The hotel industry is constantly seeking new creative ways to circumvent OTAs. But as their mutual dependency increasingly becomes clear, the tech industry giants tap into the game.

By Deanna Ting

Nearly three decades ago, one of the biggest disruptors to ever impact the hotel industry was born: the online travel agency (OTA). OTAs upended the distribution model for hotels and the travel industry as a whole, and made many hotels utterly dependent on them.

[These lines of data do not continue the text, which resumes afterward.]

Lemma GET_unknown (p : string) (d : dir) (pr : Urllib.ParseResult) :
  urlparse rt p = Py.Ret pr ->
  Str.startswith "/api/" (Urllib.path pr) = true ->
  Urllib.path pr <> "/api/health" ->
  Urllib.path pr <> "/api/stocks" ->
  do_GET rt (fresh HTTP_1 p d)
  = (Py.Ret tt,
     {| request_version := HTTP_1; path := p; directory := d;
        headers_buffer := [ StatusLine 404;
                            Header "Server" (version_string rt);
                            Header "Date" (date_time_string rt) ];
        wfile := [ api_block rt; Body (not_found_body (Urllib.path pr)) ];
        log := [200; 404] |}).
Proof.
  intros Hp Hs H1 H2.
  rewrite (do_GET_api (fresh HTTP_1 p d) pr Hp Hs).
  rewrite (handle_unknown _ pr H1 H2). reflexivity.
Qed.

(** The API handler reads nothing of the request but the parsed path. *)
Lemma GET_depends_on_path (p1 p2 : string) (d : dir)
      (pr1 pr2 : Urllib.ParseResult) :
  urlparse rt p1 = Py.Ret pr1 ->
  urlparse rt p2 = Py.Ret pr2 ->
  Urllib.path pr1 = Urllib.path pr2 ->
  Str.startswith "/api/" (Urllib.path pr1) = true ->
  GET rt p1 d = GET rt p2 d.
Proof.
  intros Hp1 Hp2 Heq Hs. unfold GET.
  rewrite (do_GET_api (fresh HTTP_1 p1 d) pr1 Hp1 Hs).
  rewrite Heq in Hs.
  rewrite (do_GET_api (fresh HTTP_1 p2 d) pr2 Hp2 Hs).
  unfold handle_api_request. rewrite Heq.
  destruct (String.eqb (Urllib.path pr2) "/api/health"); [reflexivity|].
  destruct (String.eqb (Urllib.path pr2) "/api/stocks"); reflexivity.
Qed.

End Routing.

(** C6. A GET request whose path is /api/health is answered with
    status 200 and Content-Type application/json, and its JSON body has
    the keys status, server, timestamp, python_version and platform,
    with status "healthy" and server "emergency-python-server". *)
Theorem health_reply (rt : runtime) (p : string) (d : dir)
        (pr : Urllib.ParseResult) :
  urlparse rt p = Py.Ret pr ->
  Urllib.path pr = "/api/health" ->
  exists wire body,
    GET rt p d = (Py.Ret tt, wire)
    /\ status wire = Some 200
    /\ header "Content-Type" wire = Some "application/json"
    /\ bodies wire = [body]
    /\ incl ["status"; "server"; "timestamp"; "python_version"; "platform"]
             (keys body)
    /\ Json.get "status" body = Some (JString "healthy")
    /\ Json.get "server" body = Some (JString "emergency-python-server").
Proof.
  intros Hp Hpath.
  exists [api_block rt; Body (health_body rt)], (health_body rt).
  rewrite (GET_health rt p d pr Hp Hpath).
  repeat split. apply incl_refl.
Qed.

Lemma health_reply_witness :
  urlparse Sample.rt "/api/health"
  = Py.Ret {| Urllib.scheme := ""; Urllib.netloc := "";
              Urllib.path := "/api/health"; Urllib.params := "";
              Urllib.query := ""; Urllib.fragment := "" |}
  /\ exists wire body,
       GET Sample.rt "/api/health" DistPublic = (Py.Ret tt, wire)
       /\ status wire = Some 200
       /\ header "Content-Type" wire = Some "application/json"
       /\ bodies wire = [body]
       /\ incl ["status"; "server"; "timestamp"; "python_version"; "platform"]
                (keys body)
       /\ Json.get "status" body = Some (JString "healthy")
       /\ Json.get "server" body = Some (JString "emergency-python-server").
Proof.
  split; [reflexivity|].
  apply (health_reply Sample.rt "/api/health" DistPublic
           {| Urllib.scheme := ""; Urllib.netloc := "";
              Urllib.path := "/api/health"; Urllib.params := "";
              Urllib.query := ""; Urllib.fragment := "" |});
    reflexivity.
Defined.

But today’s hotel industry is devising new ways to circumvent these online middlemen and to establish more direct relationships with guests. From small boutique properties to massive hotel chains and everything in between, today’s hotels are employing innovative strategies to reclaim those lost commissions and build stronger guest loyalty in the process. Here’s a look at a few of the ways that hotels, particularly those based in the US, are doing just that.

STRENGTH IN NUMBERS

In any industry disrupted by middlemen, achieving scale is an obvious and reliable strategy. This is why Marriott acquired Starwood for US $13.6 billion to become the world’s largest hotel company. It’s why Accor bought Fairmont, Raffles and Swissotel for US $2.7 billion; and it’s why Hyatt bought Two Roads Hospitality for US $480 million.

There is obvious strength in numbers. For bigger hotel players like Marriott, Accor and Hyatt, scale means better negotiating power with the OTAs for lower commission rates and more favourable terms. In 2019, almost three years after Marriott bought Starwood, Marriott International CEO Arne Sorenson told investors, “Starwood has made us a more formidable competitor, providing a more valuable loyalty programme, brands with strong appeal to loyalty members and owners, talented associates, terrific locations, particularly in the fast-growing Asia Pacific region, significant cost synergies and meaningful scale.”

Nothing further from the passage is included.